- REQUIRED ACTION:
All lines from the one containing "#[export] Instance valid_retention_dec" to the end of the entries below should be output exactly as they appear. No other lines should be output.

[Records from a dataset]

(* ===== verification/Gc.v ===== *)
(** * Gc: garbage collection

    [src/gc.cpp]: the set of reachable blobs, [gc_plan] and [gc_run].  Both
    compute the protected set anew; the clock readings of the two computations
    in a run are separate parameters. *)
From stdpp Require Import functions.
From S2P Require Import Prelude Base Hash Model Dedup Backend SyntheticBackend Store Publish Restore Retention.

Record GcRunResult := mkGcRunResult {
  gr_epoch : GcEpochId;
  gr_generation : GcGeneration;
  gr_marked_bytes : Z;
  gr_reclaimed_blobs : list BlobId;
  gr_reclaimed_bytes : Z;
  gr_dereferenced_blobs : Z;
  gr_notes : list string
}.
#[export] Instance eta_GcRunResult : Eta GcRunResult := λ r,
  mkGcRunResult (gr_epoch r) (gr_generation r) (gr_marked_bytes r) (gr_reclaimed_blobs r)
    (gr_reclaimed_bytes r) (gr_dereferenced_blobs r) (gr_notes r).
Definition default_GcRunResult : GcRunResult := mkGcRunResult null_id first_gen 0 [] 0 0 [].

Definition add_note (note : string) (r : GcRunResult) : GcRunResult :=
  r <| gr_notes ::= λ ns, ns ++ [note] |>.

(** The elements of a [std::set] of ids in iteration order. *)
Definition id_le {Tag} (a b : BasicId Tag) : Prop := id_value a ≤ id_value b.
#[export] Instance id_le_dec {Tag} : RelDecision (@id_le Tag).
Proof. intros a b. unfold id_le. apply _. Defined.
Definition set_order {Tag} (ids : gset (BasicId Tag)) : list (BasicId Tag) :=
  merge_sort id_le (elements ids).

(** [compute_reachable] *)
Definition compute_reachable (recs : list CheckpointRecord) (retained : gset CheckpointId) : gset BlobId :=
  fold_left (λ reachable rec,
    if bool_decide (d_id (rec_descriptor rec) ∈ retained) then
      fold_left (λ reachable cd, {[cd_blob_id cd]} ∪ reachable) (rec_chunks rec) reachable
    else reachable) recs ∅.

Section gc.
Context `{IterOrder} {B : Type} `{IBackend B}.
Abbreviation Store := (ST (CheckpointStore B) CheckpointStoreError).

Definition reachable_blobs (clock : nat → CheckpointId → Z) (impl : Impl) : gset BlobId :=
  compute_reachable (iter_order (im_checkpoints impl)).*2 (compute_protected clock impl).
Lemma create_directories_ok p s : quiet s → ancestors_free (fs_disk s) p →
  ∃ s', create_directories p s = (Ok true, s') ∧ quiet s' ∧ is_dir (fs_disk s') p = true ∧
    (∀ q, file_at (fs_disk s') q = file_at (fs_disk s) q) ∧
    (∀ q, (length p < length q)%nat → node_at (fs_disk s') q = node_at (fs_disk s) q) ∧
    (∀ q, is_dir (fs_disk s) q = true → is_dir (fs_disk s') q = true).
Proof.
  intros Hq Hf. destruct (next_fault_quiet s Hq) as (s1 & E1 & Q1 & D1).
  unfold create_directories. rewrite (st_bind_run _ _ _ _ _ E1). unfold get, mbind, ST_bind.
  cbn beta iota. rewrite D1. destruct (make_dirs_ok (fs_disk s) [] p) as [Ho Hd]; [done|done|].
  pose proof (make_dirs_files (fs_disk s) [] p) as Hk.
  pose proof (make_dirs_deeper (fs_disk s) [] p) as Hl.
  pose proof (make_dirs_keeps_dirs (fs_disk s) [] p) as Hs.
  destruct (make_dirs (fs_disk s) [] p) as [ok m]. cbn in *. subst ok.
  eexists. split; [reflexivity|]. by repeat split.
Qed.

Lemma open_trunc_ok p s : quiet s → is_dir (fs_disk s) p = false →
  is_dir (fs_disk s) (parent_path p) = true →
  ∃ s', open_trunc p s = (Ok true, s') ∧ quiet s' ∧ fs_disk s' = <[p := File []]> (fs_disk s).
Proof.
  intros Hq Hp Hd. destruct (next_fault_quiet s Hq) as (s1 & E1 & Q1 & D1).
  unfold open_trunc. rewrite (st_bind_run _ _ _ _ _ E1). unfold get, mbind, ST_bind.
  cbn beta iota. rewrite D1, Hp, Hd. eexists. split; [reflexivity|]. by repeat split.
Qed.

Lemma write_stream_ok p data s : quiet s →
  ∃ s', write_stream p data s = (Ok true, s') ∧ quiet s' ∧ fs_disk s' = <[p := File data]> (fs_disk s).
Proof.
  intros Hq. destruct (next_fault_quiet s Hq) as (s1 & E1 & Q1 & D1).
  unfold write_stream. rewrite (st_bind_run _ _ _ _ _ E1). unfold get, mbind, ST_bind.
  cbn beta iota. rewrite D1. eexists. split; [reflexivity|]. by repeat split.
Qed.

Lemma remove_file_ok p d s : quiet s → file_at (fs_disk s) p = Some d →
  ∃ s', remove_path p s = (Ok true, s') ∧ quiet s' ∧ fs_disk s' = delete p (fs_disk s).
Proof.
  intros Hq Hf. destruct (next_fault_quiet s Hq) as (s1 & E1 & Q1 & D1).
  unfold remove_path. rewrite (st_bind_run _ _ _ _ _ E1). unfold get, mbind, ST_bind.
  cbn beta iota. rewrite D1. destruct p as [|c p]; [done|]. unfold file_at in Hf.
  destruct (node_at (fs_disk s) (c :: p)) as [[]|]; try done.
  eexists. split; [reflexivity|]. by repeat split.
Qed.

Lemma rename_file_ok a b d s : quiet s → file_at (fs_disk s) a = Some d →
  is_dir (fs_disk s) (parent_path b) = true → is_dir (fs_disk s) b = false →
  ∃ s', rename_path a b s = (Ok true, s') ∧ quiet s' ∧
    fs_disk s' = <[b := File d]> (delete a (fs_disk s)).
Proof.
  intros Hq Hf Hd Hb. destruct (next_fault_quiet s Hq) as (s1 & E1 & Q1 & D1).
  unfold rename_path. rewrite (st_bind_run _ _ _ _ _ E1). unfold get, mbind, ST_bind.
  cbn beta iota. rewrite D1, Hd. unfold file_at in Hf. unfold is_dir in Hb.
  destruct (node_at (fs_disk s) a) as [[d'|]|]; try done. simplify_eq. cbn [negb].
  destruct (node_at (fs_disk s) b) as [[d'|]|]; [|done|];
    (eexists; split; [reflexivity|]; by repeat split).
Qed.

(** ** Paths below a directory *)
Lemma is_prefix_spec a b : is_prefix a b = true ↔ ∃ k, b = a ++ k.
Proof.
  revert b. induction a as [|x a IH]; intros b; simpl; [naive_solver|].
  destruct b as [|y b]; [naive_solver|]. rewrite andb_true_iff, String.eqb_eq, IH. naive_solver.
Qed.
Lemma below_spec a b : below a b = true ↔ ∃ k, k ≠ [] ∧ b = a ++ k.
Proof.
  unfold below. rewrite andb_true_iff, is_prefix_spec, Nat.ltb_lt. split.
  - intros [(k & ->) Hl]. exists k. split; [|done]. intros ->. rewrite app_nil_r in Hl. lia.
  - intros (k & Hk & ->). split; [by exists k|]. rewrite length_app. destruct k; [done|]. simpl. lia.
Qed.
Lemma below_app a b k : below a b = true → below a (b ++ k) = true.
Proof.
  rewrite !below_spec. intros (l & Hl & ->). exists (l ++ k). rewrite app_assoc. split; [by destruct l|done].
Qed.
Lemma below_prefix a b c : below a b = true → is_prefix b c = true → below a c = true.
Proof. intros H (k & ->)%is_prefix_spec. by apply below_app. Qed.
Lemma below_not_nil a b : below a b = true → b ≠ [].
Proof. intros (k & Hk & ->)%below_spec. by destruct a, k. Qed.

(** Moving a tree changes only what is below its two ends. *)
Lemma list_to_map_fmap_other (f : Path * Node → Path * Node) (l : list (Path * Node)) q :
  (∀ kv, kv ∈ l → (f kv).1 = q ∨ kv.1 = q → f kv = kv) →
  (list_to_map (f <$> l) : Disk) !! q = (list_to_map l : Disk) !! q.
Proof.
  induction l as [|kv l IH]; intros Hf; [done|]. cbn.
  assert ((list_to_map (f <$> l) : Disk) !! q = (list_to_map l : Disk) !! q) as E.
  { apply IH. intros kv' Hin. apply Hf. by right. }
  assert ((f kv).1 = q ∨ kv.1 = q → f kv = kv) as Hkv by (apply Hf; left).
  destruct (decide ((f kv).1 = q)) as [E1|E1]; [|destruct (decide (kv.1 = q)) as [E2|E2]].
  - rewrite Hkv by auto. rewrite Hkv in E1 by auto. by rewrite E1, !lookup_insert_eq.
  - rewrite Hkv in E1 by auto. done.
  - by rewrite !lookup_insert_ne.
Qed.
Lemma move_tree_other a b m q : is_prefix a q = false → is_prefix b q = false →
  move_tree a b m !! q = m !! q.
Proof.
  intros Ha Hb. unfold move_tree. rewrite list_to_map_fmap_other; [by rewrite list_to_map_to_list|].
  intros [k v] _. cbn. destruct (is_prefix a k) eqn:E; [|done]. cbn. intros [E1| ->]; [|congruence].
  exfalso. rewrite <- E1 in Hb. rewrite <- not_true_iff_false in Hb. apply Hb, is_prefix_spec. by eexists.
Qed.

Lemma rename_path_touches a b s : b ≠ [] →
  touches (λ q, is_prefix a q = true ∨ is_prefix b q = true) s (rename_path a b s).2.
Proof.
  intros Hb. set (X := λ q, is_prefix a q = true ∨ is_prefix b q = true).
  destruct (next_fault_ok s) as (f & s1 & E1 & D & L). unfold rename_path.
  rewrite (st_bind_run _ _ _ _ _ E1).
  assert (touches X s s1) as Hn by (split; [intros q _; by rewrite D|exists []; by rewrite L]).
  etrans; [apply Hn|]. unfold get, mbind, ST_bind. cbn beta iota. destruct f; [reflexivity|].
  assert (∀ p, is_prefix p p = true) as Hpp by (intros p; apply is_prefix_spec; exists []; by rewrite app_nil_r).
  assert (∀ m, (∀ q, ¬ X q → m !! q = fs_disk s1 !! q) → keeps_files X (fs_disk s1) m) as Hk.
  { intros m Hm q Hq. unfold file_at, node_at. destruct q; [done|]. by rewrite Hm. }
  assert (∀ q, ¬ X q → q ≠ a ∧ q ≠ b ∧ is_prefix a q = false ∧ is_prefix b q = false) as HX.
  { intros q Hq. unfold X in Hq. split; [intros ->; apply Hq; auto|]. split; [intros ->; apply Hq; auto|].
    by split; apply not_true_iff_false; intros Hp; apply Hq; auto. }
  destruct (node_at (fs_disk s1) a) as [[d|]|]; [| |reflexivity]; (destruct (negb _); [reflexivity|]).
  - destruct (node_at (fs_disk s1) b) as [[]|]; try reflexivity; apply set_disk_touches, Hk;
      intros q (Ha & Hb' & _)%HX; by rewrite lookup_insert_ne, lookup_delete_ne.
  - destruct (node_at (fs_disk s1) b) as [[]|]; [reflexivity| |].
    + case_bool_decide; [reflexivity|]. destruct (_ || _); [reflexivity|]. apply set_disk_touches, Hk.
      intros q (Ha & Hb' & Pa & Pb)%HX. by rewrite move_tree_other, lookup_delete_ne.
    + destruct (below a b); [reflexivity|]. apply set_disk_touches, Hk.
      intros q (Ha & Hb' & Pa & Pb)%HX. by apply move_tree_other.
Qed.
Lemma reads_record x : valid_record x → reads read_record (write_record x) (canon_record x).
Proof. revert x. solve_reads. Qed.
Lemma yields_record : yields read_record valid_record.
Proof. solve_yields. Qed.
Lemma bounds_record : frames in_bounds read_record.
Proof. unfold read_record. solve_bounds. Qed.
#[export] Hint Resolve reads_record : codec.
#[export] Hint Resolve yields_record : yields.
#[export] Hint Resolve bounds_record : bounds.

Lemma reads_dedup x : valid_dedup x → reads read_dedup (write_dedup x) x.
Proof.
  destruct x as [k [b d n c i g]]. intros (? & Hd & ?). cbn in Hd. subst d.
  assert (valid_digest k ∧ is_u64 n ∧ is_u64 c ∧ IntegrityState.wf i ∧ wf_id b ∧ wf_gen g) by tauto.
  unfold write_dedup, read_dedup. cbn [fst snd de_physical_size de_refcount de_integrity de_blob_id
    de_generation]. destruct_and!.
  repeat first
    [ eapply reads_bind; [solve [eauto 6 with codec]|]
    | eapply reads_bind_last; [solve [eauto 6 with codec]|] ]. apply reads_ret.
Qed.
Lemma yields_dedup : yields read_dedup valid_dedup.
Proof. solve_yields. Qed.
Lemma bounds_dedup : frames in_bounds read_dedup.
Proof. unfold read_dedup. solve_bounds. Qed.

(** ** The instances used by the saving and loading of the state *)
#[export] Instance family_codec : Codec FamilyRecord := {|
  encode := write_family; decode := read_family; valid := valid_family; canon x := x;
  decode_encode := reads_family; decode_valid := yields_family; decode_bounds := bounds_family |}.
#[export] Instance record_codec : Codec CheckpointRecord := {|
  encode := write_record; decode := read_record; valid := valid_record; canon := canon_record;
  decode_encode := reads_record; decode_valid := yields_record; decode_bounds := bounds_record |}.
#[export] Instance blob_codec : Codec BlobDescriptor := {|
  encode := write_blob; decode := read_blob; valid := valid_blob; canon x := x;
  decode_encode := reads_blob; decode_valid := yields_blob; decode_bounds := bounds_blob |}.
#[export] Instance replica_codec : Codec ReplicaDescriptor := {|
  encode := write_replica; decode := read_replica; valid := valid_replica; canon x := x;
  decode_encode := reads_replica; decode_valid := yields_replica; decode_bounds := bounds_replica |}.
#[export] Instance placement_codec : Codec PlacementDescriptor := {|
  encode := write_placement; decode := read_placement; valid := valid_placement; canon x := x;
  decode_encode := reads_placement; decode_valid := yields_placement; decode_bounds := bounds_placement |}.
#[export] Instance retention_codec : Codec RetentionPolicy := {|
  encode := write_retention; decode := read_retention; valid := valid_retention; canon x := x;
  decode_encode := reads_retention; decode_valid := yields_retention; decode_bounds := bounds_retention |}.
#[export] Instance dedup_codec : Codec (Sha256Digest * DedupEntry) := {|
  encode := write_dedup; decode := read_dedup; valid := valid_dedup; canon x := x;
  decode_encode := reads_dedup; decode_valid := yields_dedup; decode_bounds := bounds_dedup |}.

(** ** The validity of a value can be evaluated *)
#[export] Instance is_u64_dec z : Decision (is_u64 z).
Proof. unfold is_u64. apply _. Defined.
#[export] Instance wf_id_dec {Tag} (i : BasicId Tag) : Decision (wf_id i).
Proof. unfold wf_id. apply _. Defined.
#[export] Instance wf_gen_dec {Tag} (g : BasicGeneration Tag) : Decision (wf_gen g).
Proof. unfold wf_gen. apply _. Defined.
#[export] Instance valid_opt_dec {A} (P : A → Prop) `{∀ a, Decision (P a)} o : Decision (valid_opt P o).
Proof. destruct o; simpl; apply _. Defined.
#[export] Instance valid_list_dec {A} (P : A → Prop) `{∀ a, Decision (P a)} l : Decision (valid_list P l).
Proof. unfold valid_list. apply _. Defined.
#[export] Instance valid_string_dec s : Decision (valid_string s).
Proof. unfold valid_string. apply _. Defined.
#[export] Instance valid_digest_dec d : Decision (valid_digest d).
Proof. unfold valid_digest. apply _. Defined.
#[export] Instance CheckpointKind_wf_dec e : Decision (CheckpointKind.wf e).
Proof. destruct e; simpl; apply _. Defined.
#[export] Instance CheckpointLifecycle_wf_dec e : Decision (CheckpointLifecycle.wf e).
Proof. destruct e; simpl; apply _. Defined.
#[export] Instance IntegrityState_wf_dec e : Decision (IntegrityState.wf e).
Proof. destruct e; simpl; apply _. Defined.
#[export] Instance Provenance_wf_dec e : Decision (Provenance.wf e).
Proof. destruct e; simpl; apply _. Defined.
#[export] Instance StorageTierClass_wf_dec e : Decision (StorageTierClass.wf e).
Proof. destruct e; simpl; apply _. Defined.
#[export] Instance ReplicaDurabilityState_wf_dec e : Decision (ReplicaDurabilityState.wf e).
Proof. destruct e; simpl; apply _. Defined.
#[export] Instance RetentionClass_wf_dec e : Decision (RetentionClass.wf e).
Proof. destruct e; simpl; apply _. Defined.
#[export] Instance Freshness_wf_dec e : Decision (Freshness.wf e).
Proof. destruct e; simpl; apply _. Defined.
#[export] Instance DurabilityClass_wf_dec e : Decision (DurabilityClass.wf e).
Proof. destruct e; simpl; apply _. Defined.
#[export] Instance ReplicaSourceKind_wf_dec e : Decision (ReplicaSourceKind.wf e).
Proof. destruct e; simpl; apply _. Defined.
#[export] Instance ReplicaRole_wf_dec e : Decision (ReplicaRole.wf e).
Proof. destruct e; simpl; apply _. Defined.
#[export] Instance RestorePriority_wf_dec e : Decision (RestorePriority.wf e).
Proof. destruct e; simpl; apply _. Defined.
#[export] Instance GcPhase_wf_dec e : Decision (GcPhase.wf e).
Proof. destruct e; simpl; apply _. Defined.
#[export] Instance wf_time_dec z : Decision (wf_time z).
Proof. unfold wf_time. apply _. Defined.
#[export] Instance is_i64_dec z : Decision (is_i64 z).
Proof. unfold is_i64. apply _. Defined.
#[export] Instance valid_entry_dec x : Decision (valid_entry x).
Proof. unfold valid_entry. apply _. Defined.
#[export] Instance valid_descriptor_dec x : Decision (valid_descriptor x).
Proof. unfold valid_descriptor. apply _. Defined.
#[export] Instance valid_manifest_dec x : Decision (valid_manifest x).
Proof. unfold valid_manifest. apply _. Defined.
#[export] Instance valid_chunk_dec x : Decision (valid_chunk x).
Proof. unfold valid_chunk. apply _. Defined.
#[export] Instance valid_replica_set_dec x : Decision (valid_replica_set x).
Proof. unfold valid_replica_set. apply _. Defined.
#[export] Instance valid_blob_dec x : Decision (valid_blob x).
Proof. unfold valid_blob. apply _. Defined.
#[export] Instance valid_replica_dec x : Decision (valid_replica x).
Proof. unfold valid_replica. apply _. Defined.
#[export] Instance valid_placement_dec x : Decision (valid_placement x).
Proof. unfold valid_placement. apply _. Defined.
#[export] Instance valid_retention_dec x : Decision (valid_retention x).
Proof. unfold valid_retention. apply _. Defined.
#[export] Instance valid_family_dec x : Decision (valid_family x).
Proof. unfold valid_family. apply _. Defined.
#[export] Instance valid_record_dec x : Decision (valid_record x).
Proof. unfold valid_record. apply _. Defined.
#[export] Instance valid_dedup_dec x : Decision (valid_dedup x).
Proof. unfold valid_dedup. apply _. Defined.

- COMPLETED EXERCISE:
#[export] Instance valid_retention_dec x : Decision (valid_retention x).
Proof. unfold valid_retention. apply _. Defined.
#[export] Instance valid_family_dec x : Decision (valid_family x).
Proof. unfold valid_family. apply _. Defined.
#[export] Instance valid_record_dec x : Decision (valid_record x).
Proof. unfold valid_record. apply _. Defined.
#[export] Instance valid_dedup_dec x : Decision (valid_dedup x).
Proof. unfold valid_dedup. apply _. Defined.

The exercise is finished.